5) CYBERSCHOLARSHIP: a web page.
You may work alone or with someone else creating a useful resource for future students of mythology. Realize that this is a scholarly project, not an advertisement or fan page. Pick an appropriately manageable scope for the project and include all the key ingredients that you would provide for a paper: research, analysis, commentary, and whatever else would make this creation impressive and valuable. And then package this in ways appropriate for a web site (research gets registered in a Works Cited that may include hyperlinks, for example) and for an audience consisting of future students of this class. Do not just create a recycling dumpsite, that is, don’t replicate what’s already available. Instead, be sure to offer the one thing most lacking on the web: critical analysis — not a full paper’s worth, since that just invites plagiarism, but some sophisticated components of commentary.
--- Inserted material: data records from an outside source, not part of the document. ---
(* ===== verification/BlLists.v ===== *)
(** What the lists of dcache_bucketlock.c hold, and what each operation of
    [BlChain] does to them.

    [chain_is c C B K]: the list with head [i] runs through the dentries [C i],
    its lock bit is [B !! i], and the deletion mark of node [d] is [K !! d].
    Every operation is specified as an update of the three; so is the commit of
    the records that a [bl_sw_*] function prepares. *)

From S2P Require Import Prelude HList BlChain.

#[export] Program Instance bnode_HNode : HNode bnode pslot := {|
  hn_nx := b_next; hn_pp := b_pprev; hn_set_nx := set_bnext; hn_set_pp := set_bpprev;
  hn_slot := PNext |}.
Solve Obligations with (simpl; congruence || done).

(** The pointer to the first of a list, NULL when it is empty. *)
Definition hd0 (l : list Z) : Z := default 0 (head l).

Definition marked (n : bnode) : bool := negb (Z.land (b_next n) URCU_TXN_HLIST_MARK =? 0).

Definition lockbit (b : bool) : Z := if b then DC_BL_LOCK else 0.
Definition markbit (b : bool) : Z := if b then URCU_TXN_HLIST_MARK else 0.

(** A link word: an aligned pointer and the mark. *)
Definition link_ok (n : bnode) : Prop := ∃ p, aligned p ∧ b_next n = p + markbit (marked n).
Lemma swap_ready : Forall (lrec_ready c) (swap_recs i l1 mid mid' l2 b).
Proof.
  unfold swap_recs. constructor; [| apply Forall_app; split].
  - unfold prev_slot, cut_bit. destruct l1 as [| t l _] using rev_ind; simpl.
    + rewrite (ci_head _ _ _ _ H i b Hb), HC. done.
    + rewrite last_snoc. simpl. destruct (ci_at _ _ _ _ H i l t (mid ++ l2)) as (-> & _);
        [by rewrite HC, <- app_assoc |]. simpl. by destruct l; rewrite Z.add_0_r.
  - unfold rec_if. destruct (Z.eqb_spec (hd0 l2) 0) as [| Hh]; simpl; [constructor |].
    constructor; [| constructor]. simpl. destruct l2 as [| h l]; [done |].
    destruct (ci_at _ _ _ _ H i (l1 ++ mid) h l) as (Hn & _); [by rewrite HC, app_assoc |].
    unfold hd0. simpl. by rewrite Hn, prev_slot_app.
  - assert (∀ k1 m, mid = k1 ++ m → Forall (lrec_ready c) (mark_recs m l2)) as Hg; [| by apply (Hg [])].
    intros k1 m. revert k1. induction m as [| o m IH]; intros k1 E; simpl; constructor.
    + simpl. destruct (ci_at _ _ _ _ H i (l1 ++ k1) o (m ++ l2)) as (-> & _); [| done].
      by rewrite HC, E, <- !app_assoc.
    + apply (IH (k1 ++ [o])). by rewrite E, <- app_assoc.
Qed.
Lemma entry_alive_run h : is_Some (N !! h) → entry_alive h w = Ok (true, w).
Proof.
  intros [n Hn]. destruct (rep_top _ _ _ _ R h n Hn) as (t & x & tx & Ht & E).
  destruct (dtop_val_read h t x tx n Ht Hn E) as [Er Ev].
  assert (wp (iter_upto RETRY_ROUNDS (entry_alive_round h) tt) (λ r w', r = inr true ∧ w' = w) w) as Hwp.
  { apply wp_iter_first. eapply (wp_run _ _ _ (inr true) w); [| by eexists].
    unfold entry_alive_round. run dent_at_run; [apply (en_host _ _ _ _ _ _ E) |]. run Er. rewrite Ev.
    by run (live_run _ _ _ _ R h t Ht). }
  destruct (wp_inv _ _ _ Hwp) as (r & w' & Eq & -> & ->). unfold entry_alive. by run Eq.
Qed.

(** ** The latched lookup *)

Definition res_of (n : node) : dc_result := if n_pos n then DC_POSITIVE else DC_NEGATIVE.

(** What a walk reports: the state of the last entry, or absent. *)
Definition walk_res (cur : Z) (res : dc_result) (names : list (list Z)) : dc_result * option Z :=
  match names with
  | [] => (res, Some cur)
  | _ => match nwalk (bw_root w) N cur names with
         | Some d => match N !! d with Some n => (res_of n, Some d) | None => (DC_ABSENT, None) end
         | None => (DC_ABSENT, None)
         end
  end.

Lemma host_positive_run h t n x tx :
  T !! h = Some t → N !! h = Some n → entry (bw_dent w) h n t x tx →
  host_is_positive (d_iparent tx) h w = Ok (n_pos n, w) ∧ host_of_raw t (d_iparent tx) w = Ok (h, w).
Proof.
  intros Ht Hn E. destruct (entry_ok _ _ _ _ R h n t x tx Ht Hn E) as [Hok Hok'].
  assert (t = h → tx = x) as Eq.
  { intros ->. pose proof (en_host _ _ _ _ _ _ E). pose proof (en_top _ _ _ _ _ _ E). congruence. }
  unfold host_is_positive, host_of_raw. fold (shellb tx).
  assert ((Z.land (d_iparent tx) DC_TAG_SHELL =? 0) = negb (shellb tx)) as ->.
  { unfold shellb. by rewrite negb_involutive. }
  destruct (decide (t = h)) as [-> | Hne].
  - rewrite (Eq eq_refl), (en_kind _ _ _ _ _ _ E). simpl. split; [| done].
    by rewrite <- (en_pos _ _ _ _ _ _ E).
  - destruct (en_shell _ _ _ _ _ _ E Hne) as (-> & Eh & _). simpl. split.
    + run iparent_raw_run; [apply (en_host _ _ _ _ _ _ E) | done |]. by rewrite <- (en_pos _ _ _ _ _ _ E).
    + run dent_at_run; [apply (en_top _ _ _ _ _ _ E) |]. by rewrite <- Eh.
Qed.

(** The latched tops are live, each with itself as stamp. *)
Definition latched_ok (l : list (Z * Z)) : Prop :=
  Forall (λ ts, ts.1 = ts.2 ∧ ∃ h, T !! h = Some ts.1) l.

Lemma lookup_moved_run l : latched_ok l → lookup_moved l w = Ok (false, w).
Proof.
  induction 1 as [| [t s] l [E (h & Ht)] _ IH]; simpl in *; [done |]. subst s.
  unfold dc_stamp_reread, top_unhashed_rcu. eapply bind_run.
  { run (live_run _ _ _ _ R h t Ht). done. }
  cbn beta. by rewrite Z.eqb_refl.
Qed.

Lemma lookup_down_run p k i cur res l :
  path_wf p → (i + k)%nat = ndepth p → latched_ok l →
  ∃ id l', lookup_down p k i cur res cur l w =
    Ok (Some (fst (walk_res cur res (drop i (pnames p))), id, l'), w) ∧ latched_ok l' ∧
    (∀ d, snd (walk_res cur res (drop i (pnames p))) = Some d → id = d).
Proof.
  intros Hp. revert i cur res l. induction k as [| k IH]; intros i cur res l Hi Hl.
  - exists cur, l. rewrite drop_ge by (rewrite length_pnames by done; lia). simpl.
    split_and!; [done | done |]. by intros d [= ->].
  - destruct (path_comp_is_Some p i Hp ltac:(lia)) as (q & Hq & Hqw).
    assert (pnames p !! i = Some (qname q)) as Hn by (apply pnames_lookup; [lia | done]).
    rewrite (drop_S _ _ _ Hn). simpl lookup_down. unfold comp_at, path_comp. rewrite Hq.
    unfold st_bind at 1. unfold st_ret at 1. unfold walk_res at 1 2. simpl nwalk.
    assert (find_top_raw_rcu cur q w = _) as Ef by (by apply (find_top_raw_run _ N T P R)).
    unfold top_at in Ef. destruct (child (bw_root w) N cur (qname q)) as [h |] eqn:Ec; simpl in *.
    2:{ exists cur, l. split_and!; [| done | done]. by eapply bind_run; [exact Ef |]. }
    apply child_Some_1 in Ec as (Hr & n & Hnn & _).
    destruct (rep_top _ _ _ _ R h n Hnn) as (t & x & tx & Ht & E).
    rewrite Ht in Ef. simpl in Ef. rewrite (en_top _ _ _ _ _ _ E) in Ef. simpl in Ef.
    destruct (host_positive_run h t n x tx Ht Hnn E) as [Epos Ehost].
    destruct (IH (S i) h (res_of n) (l ++ [(t, t)])) as (id & l' & Erun & Hl' & Hid); [lia | |].
    { apply Forall_app. split; [done |]. constructor; [| constructor]. simpl. eauto. }
    exists id, l'. split_and!; [| done |].
    + eapply bind_run; [exact Ef |]. cbn beta iota. run Ehost.
      run (live_run _ _ _ _ R h t Ht). run Epos. unfold dc_latch_node, dc_stamp_of, DC_FAST_ID.
      change (if n_pos n then DC_POSITIVE else DC_NEGATIVE) with (res_of n). rewrite Erun.
      unfold walk_res. destruct (drop (S i) (pnames p)) eqn:Ed; simpl; [by rewrite Hnn |].
      by destruct (child _ _ _ _).
    + intros d Hd. apply Hid. unfold walk_res.
      destruct (drop (S i) (pnames p)) eqn:Ed; simpl in *; [by rewrite Hnn in Hd |]. done.
Qed.
End reads.
Lemma restack_entry h n' t :
  N' !! h = Some n' → T' !! h = Some t → ∃ x tx, entry D' h n' t x tx.
Proof.
  intros Hn Ht. rewrite HN in Hn. rewrite HT in Ht. destruct (mv !! h) as [[s n1] |] eqn:E.
  - injection Hn as ->. injection Ht as ->. destruct (Hmv _ _ _ E) as (n & x & xs & []).
    destruct (r_priv _ _ _ _ R _ sf_priv0) as (_ & HtN & _).
    assert (mv !! t = None) as Et.
    { destruct (mv !! t) as [[s1 n2] |] eqn:Et; [| done]. destruct (Hmv _ _ _ Et) as (? & ? & ? & F).
      pose proof (sf_node _ _ _ _ _ _ _ _ _ F). congruence. }
    assert (t ≠ h) as Hne by congruence.
    destruct (rep_top _ _ _ _ R h n sf_node0) as (t0 & x0 & tx0 & Ht0 & E0).
    assert (x0 = x) as -> by (pose proof (en_host _ _ _ _ _ _ E0); congruence).
    destruct sf_same0 as (S1 & S2 & S3). exists (set_parent (n_parent n') (set_top t x)), xs. split.
    + by rewrite HD, E, sf_host0.
    + by rewrite HD, Et.
    + apply E0.
    + unfold dtop_val. simpl. by destruct (Z.eqb_spec t h).
    + done.
    + done.
    + done.
    + rewrite S1. apply E0.
    + rewrite S2. apply E0.
    + rewrite S3. apply E0.
    + done.
  - destruct (r_entry _ _ _ _ R h n' t Hn Ht) as (x & tx & []). exists x, tx.
    assert (mv !! t = None) as Et.
    { destruct (mv !! t) as [[s1 n2] |] eqn:Et; [| done]. destruct (Hmv _ _ _ Et) as (n3 & ? & ? & F).
      assert (t = h) as -> by (apply (top_host _ _ _ _ R h t Ht); eexists; apply (sf_node _ _ _ _ _ _ _ _ _ F)).
      congruence. }
    split; rewrite ?HD, ?E, ?Et; done.
Qed.

Lemma restack_ok d x : D' !! d = Some x → d ∉ P ∖ S → dent_ok x.
Proof.
  intros Hd HP. rewrite HD in Hd. destruct (mv !! d) as [[s n'] |] eqn:E.
  - destruct (Hmv _ _ _ E) as (n & x0 & xs & F). rewrite (sf_host _ _ _ _ _ _ _ _ _ F) in Hd. injection Hd as <-.
    assert (dent_ok x0) as Hok.
    { apply (r_dent _ _ _ _ R d x0 (sf_host _ _ _ _ _ _ _ _ _ F)). apply (rep_not_priv _ _ _ _ R).
      eexists. apply (sf_node _ _ _ _ _ _ _ _ _ F). }
    destruct (r_dent _ _ _ _ R s xs (sf_shell _ _ _ _ _ _ _ _ _ F)) as (Has & _).
    destruct Hok. split; simpl; try done.
    rewrite <- (sf_parent _ _ _ _ _ _ _ _ _ F). apply (sf_ok _ _ _ _ _ _ _ _ _ F).
  - destruct (decide (d ∈ S)) as [Hin | Hin].
    + apply HS in Hin as (h & n' & Eh). destruct (Hmv _ _ _ Eh) as (n & x0 & xs & F).
      pose proof (sf_shell _ _ _ _ _ _ _ _ _ F) as Hs. assert (x = xs) as -> by congruence. apply F.
    + apply (r_dent _ _ _ _ R d x Hd). intros Hp. apply HP. by apply elem_of_difference.
Qed.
If you choose this project because it seems easy and you think you can submit any old crap with a jpg of a statue with the arms broken off, you are doomed and will fail most miserably. A sequence of images scanned in from Glamour and titled “Archetypes of Aphrodite” will fail abysmally. If you take up this challenge heroically and meaningfully, it will show. And we can discuss afterwards how to display, link, or incorporate the work most appropriately and helpfully.
Sample papers, good to excellent, are available on this web site, as are instructions and examples for the required MLA-style documentation. Visit my Writing Hospital for much more advice on that aspect of the project.
I am glad to provide advice and help at any stage, from pre-writing and researching to the drafting, of this project. Ultimately, though, it must be completed and turned in when due; the compressed schedule of late semester does not allow for screwing around and cheesy excuses.
PROJECT DUE:TUESDAY, NOVEMBER 15th, 2005; 10:35 AM.